We manage other people’s emotions when we can’t manage our own. Another common theme was partners who struggled with their own anxiety and angst tended to be more controlling of their partners instead of dealing with their stuff. A great example of this is Michael and Michal from season 2. Michal deeply struggled with anxiety that she could not only not name but not manage. Instead, she spent most of her time degrading and attacking her partner when he couldn’t do the things that would calm her existential dread. This left Michael confused and also less likely to do the things that would actually help Michal manage her anxiety. By helping Michal own her anxiety, the couple was able to become much less at odds and more able to have a balanced approach to running their family life.

 

if you find yourself to be a controlling person, especially in relationships, this may be a great time to check in and see if these behaviors are because you have a hard time managing your own anxiety. You may unconsciously look to your partner to manage these feelings for you as you feel helpless in doing this yourself. And when they cannot, there can be deep anger and resentment that can damage the relationship. The good news is if you can learn to own and regulate some of that anxiety, it will be much easier to connect and get support from your partner.

 

Isolation is a relationship killer.  Again and again, we see couples consciously and unconsciously keeping things from each other. Their fears, anxieties, histories, insecurities. Whether they are afraid of their partner's reaction or do not want to be a burden, it creates a sense of disconnection and isolation in the relationship. When partners become silos in their stress or pain, it is a missed opportunity to receive care and support and creates a breeding ground for miscommunication. Not sharing leaves room to project fears and insecurities onto each other. A really common example of this is if one partner is feeling anxious about something outside the relationship, the other partner might read this as their partner is mad at them.

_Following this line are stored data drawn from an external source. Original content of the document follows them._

(** The body of [for msg in messages]; the state is [lines] and
    [current_date]. *)
Definition channel_step (h : list Message.t) (users : gmap string User.t)
    (st : list string * string) (msg : Message.t) : result (list string * string) :=
  let '(lines, current_date) := st in
  if is_skipped msg then Ok st
  else
    msg_date ← _format_date (Message.ts msg);
    let '(lines, current_date) :=
      if truthy msg_date && negb (String.eqb msg_date current_date)
      then (lines ++ date_heading current_date msg_date, msg_date)
      else (lines, current_date) in
    block ← format_message msg users false;
    replies ← mapM_result (fun reply => format_message reply users true)
                          (deref h (Message.replies msg));
    Ok (lines ++ [block; EmptyString]
          ++ concat (map (fun b => [b; EmptyString]) replies),
        current_date).

Definition channel_lines (channel : Channel.t) (h : list Message.t)
    (messages : list ref) (users : gmap string User.t) : result (list string) :=
  st ← foldM_result (channel_step h users) (channel_header channel, EmptyString)
                    (deref h messages);
  Ok st.1.

Definition format_channel (channel : Channel.t) (h : list Message.t)
    (messages : list ref) (users : gmap string User.t) : result string :=
  lines ← channel_lines channel h messages users;
  Ok (String.concat (String newline EmptyString) lines).

(** ** cli.py: [main], from the opened archive on

    The console output is left out, except for the set of requested names
    that no channel carries; the documents written are returned as pairs of
    a file name and its content.  Where a channel raises, the result is the
    exception: the documents written before it are not recorded. *)

(** The characters that [str.strip()] removes. *)
Definition is_space (c : ascii) : bool :=
  let n := code c in
  ((9 <=? n)%N && (n <=? 13)%N) || ((28 <=? n)%N && (n <=? 32)%N)
  || (n =? 133)%N || (n =? 160)%N.

(** [s.strip()] *)
Definition py_strip (s : string) : string :=
  chars_str (rev (drop_while is_space (rev (drop_while is_space (str_chars s))))).

(** [{name.strip() for name in args.channels}] *)
Definition requested_names (names : list string) : gset string :=
  list_to_set (py_strip <$> names).

(** The selected channels and the requested names that are missing.
    [args_channels] is [None] when no [--channel] option was given. *)
Definition select_channels (all_channels : list Channel.t)
    (args_channels : option (list string)) : list Channel.t * gset string :=
  match args_channels with
  | Some (name :: names) =>
      let requested := requested_names (name :: names) in
      let selected := filter (fun c => Channel.name c ∈ requested) all_channels in
      (selected, requested ∖ list_to_set (Channel.name <$> selected))
  | _ => (all_channels, ∅)
  end.

(** The body of [for channel in selected]: the name and the content of the
    document. *)
Definition export_channel (zf : archive) (channel : Channel.t)
  : loader (string * string) :=
  '(h, messages) ← load_channel_messages zf (Channel.name channel);
  users ← (fun users => (users, Ok users));
  markdown ← lift (format_channel channel h messages users);
  mret (Channel.name channel +:+ ".md", markdown).

Fixpoint export_channels (zf : archive) (selected : list Channel.t)
  : loader (list (string * string)) :=
  match selected with
  | [] => mret []
  | channel :: selected' =>
      doc ← export_channel zf channel;
      docs ← export_channels zf selected';
      mret (doc :: docs)
  end.

Inductive run : Type :=
| SystemExit (code : Z)
| Exported (documents : list (string * string)) (missing : gset string).

Definition main (zf : archive) (args_channels : option (list string)) : result run :=
  users ← load_users zf;
  all_channels ← load_channels zf;
  match all_channels with
  | [] => Ok (SystemExit 1)
  | _ :: _ =>
      let '(selected, missing) := select_channels all_channels args_channels in
      match selected with
      | [] => Ok (SystemExit 1)
      | _ :: _ =>
          documents ← (export_channels zf selected users).2;
          Ok (Exported documents missing)
      end
  end.

(** ** Vocabulary of the further statements *)

(** Every entry of the table is stored under its own id. *)
Definition keyed_by_id (users : gmap string User.t) : Prop :=
  forall uid u, users !! uid = Some u -> User.id u = uid.

(** A loader that keeps a property of the table, also when it raises. *)
Definition keeps (P : gmap string User.t -> Prop) {A} (c : loader A) : Prop :=
  forall users, P users -> P (c users).1.

(** The records of the users file. *)
Definition users_records (zf : archive) : list json :=
  match first_named "users.json" zf with
  | Some name => match zf_read zf name with
                 | Ok (JArr data) => data
                 | _ => []
                 end
  | None => []
  end.

(** [m] is [m0] up to the replies list. *)
Definition same_content (m m0 : Message.t) : Prop :=
  Message.user m = Message.user m0 /\ Message.text m = Message.text m0
  /\ Message.ts m = Message.ts m0 /\ Message.thread_ts m = Message.thread_ts m0
  /\ Message.attachments m = Message.attachments m0
  /\ Message.files m = Message.files m0
  /\ Message.subtype m = Message.subtype m0.

(** The record [raw] is an object that parses to [m]. *)
Definition parses_to (raw : json) (m : Message.t) : Prop :=
  exists d, raw = JObj d /\ _parse_message d = Ok m.

(** The directory part of a day file's name: nothing, or a path that ends
    in a slash. *)
Definition dir_prefix (dir : chars) : Prop :=
  dir = [] \/ exists x, x <> [] /\ Forall (fun c => c <> newline) x
                        /\ dir = x ++ str_chars "/".

(** An archive with a users file and no other member. *)
Definition users_archive : archive :=
  [("export/users.json",
    JArr [JObj [("id", JStr "U001"); ("name", JStr "old")];
          JObj [("id", JStr "U002"); ("name", JStr "bob")];
          JObj [("id", JStr "U001"); ("name", JStr "alice")]])].

(** The user that the inline profile of the record [raw] describes. *)
Definition profile_user (raw : json) (u : User.t) : Prop :=
  exists d profile,
    raw = JObj d /\ get_dict "user_profile" d = Ok profile /\ profile <> []
    /\ get_str "user" d = Ok (User.id u) /\ User.id u <> EmptyString
    /\ get_str "name" profile = Ok (User.name u)
    /\ get_str "display_name" profile = Ok (User.display_name u)
    /\ get_str "real_name" profile = Ok (User.real_name u).

(** The messages at [refs] stand in ascending order of their sort keys: none
    has a key below the key of one before it. *)
Definition ascending (h : list Message.t) (refs : list ref) : Prop :=
  forall i j ri rj mi mj ki kj,
    i < j -> refs !! i = Some ri -> refs !! j = Some rj ->
    h !! ri = Some mi -> h !! rj = Some mj ->
    sort_key mi = Ok ki -> sort_key mj = Ok kj ->
    float_lt kj ki = false.

(** Two messages with an earlier one later in the day file. *)
Definition unsorted_archive : archive :=
  [("general/2024-01-16.json",
    JArr [raw_message "U001" "third" "1705393800.000" EmptyString]);
   ("general/2024-01-15.json",
    JArr [raw_message "U001" "second" "1705307500.000" EmptyString;
          raw_message "U002" "first" "1705307400.000" EmptyString])].

Definition unsorted_heap : list Message.t :=
  Eval vm_compute in loaded_heap unsorted_archive.

(** A character that is none of the emphasis delimiters. *)
Definition no_marker (c : ascii) : bool :=
  negb (chr_eqb c "*" || chr_eqb c "_" || chr_eqb c "~").

(** Every underscore of the text [l] stands behind a word character;
    [prev] is the character before [l]. *)
Fixpoint underscores_inside (prev : option ascii) (l : chars) : bool :=
  match l with
  | [] => true
  | c :: l' =>
      (negb (chr_eqb c "_") || match prev with Some p => is_word p | None => false end)
      && underscores_inside (Some c) l'
  end.

(** A character that is none of [<], [*], [~] and the backtick. *)
Definition is_plain (c : ascii) : bool :=
  negb (chr_eqb c "<" || chr_eqb c "*" || chr_eqb c "~" || chr_eqb c backtick).

(** The start of a link: "http://" or "https://". *)
Definition link_scheme (s : chars) : Prop :=
  s = str_chars "http://" \/ s = str_chars "https://".

(** The timestamp [ts] converts to a float that [datetime.fromtimestamp]
    rejects with OverflowError. *)
Definition overflows (ts : string) : Prop :=
  exists x, py_float ts = Ok x /\ fromtimestamp_utc x = Raise OverflowError.

(** The reference [r] holds a message that [format_channel] does not skip. *)
Definition shown (h : list Message.t) (r : ref) : bool :=
  match h !! r with
  | Some msg => negb (is_skipped msg)
  | None => false
  end.

(** A join notice with a timestamp that overflows, and a message. *)
Definition notice_heap : list Message.t :=
  [Message.mk "U001" "joined" "inf" EmptyString [] [] [] "channel_join";
   Message.mk "U001" "real message" "1705307401.000100" EmptyString [] [] [] EmptyString].

(** An export with two channels, one of them with a day file. *)
Definition export_archive : archive :=
  [("channels.json",
    JArr [JObj [("id", JStr "C1"); ("name", JStr "general")];
          JObj [("id", JStr "C2"); ("name", JStr "random")]]);
   ("users.json", JArr [JObj [("id", JStr "U001"); ("name", JStr "alice")]]);
   ("general/2024-01-15.json",
    JArr [raw_message "U001" "hello" "1705307400.000" EmptyString])].

(** The name of the document of a channel. *)
Definition document_name (channel : Channel.t) : string := Channel.name channel +:+ ".md".

(** A parent with two replies that stand before it in the day file, the
    later reply first. *)
Definition replies_archive : archive :=
  [("general/2024-01-15.json",
    JArr [raw_message "U002" "later reply" "3" "1";
          raw_message "U002" "earlier reply" "2" "1";
          raw_message "U001" "parent" "1" EmptyString])].

Definition replies_heap : list Message.t :=
  Eval vm_compute in loaded_heap replies_archive.

(** * Properties *)

(** ** The sort *)

Section SortFacts.
Context {A K : Type} (key : A -> K) (lt : K -> K -> bool).

Lemma insert_rev_Permutation x racc : insert_rev key lt x racc ≡ₚ x :: racc.
Proof.
  induction racc as [|y r IH]; simpl; [done|].
  destruct (lt (key x) (key y)); [|done].
  rewrite IH. apply Permutation_swap.
Qed.

Lemma foldl_insert_rev_Permutation l racc :
  foldl (fun racc x => insert_rev key lt x racc) racc l ≡ₚ l ++ racc.
Proof.
  revert racc. induction l as [|x l IH]; intros racc; simpl; [done|].
  rewrite IH, insert_rev_Permutation. by rewrite Permutation_middle.
Qed.

Lemma py_sort_Permutation l : py_sort key lt l ≡ₚ l.
Proof.
  unfold py_sort. rewrite <- Permutation_rev, foldl_insert_rev_Permutation.
  by rewrite app_nil_r.
Qed.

This could lead to a whole lot of disconnection and confusion if the couple cannot communicate around this. We also keep out all the care and support we long for. When we feel scared or worried, it is usually when we need connection the most but also deny it most. One of the things that makes a relationship strong and resilient is the ability to share and comfort each other in times of distress. The more isolation, the more vulnerable the relationship becomes. This is not to say that we need to share every little detail of how we are feeling, but keeping all our stress and anxiety in tends to be detrimental to our relationships.

 

Lots of good stuff to reflect on from the show, so I encourage you to give Couples Therapy a watch. Whether you are currently in a romantic relationship or not, there is so much to reflect on that can be applied to any relationship, including the one with yourself!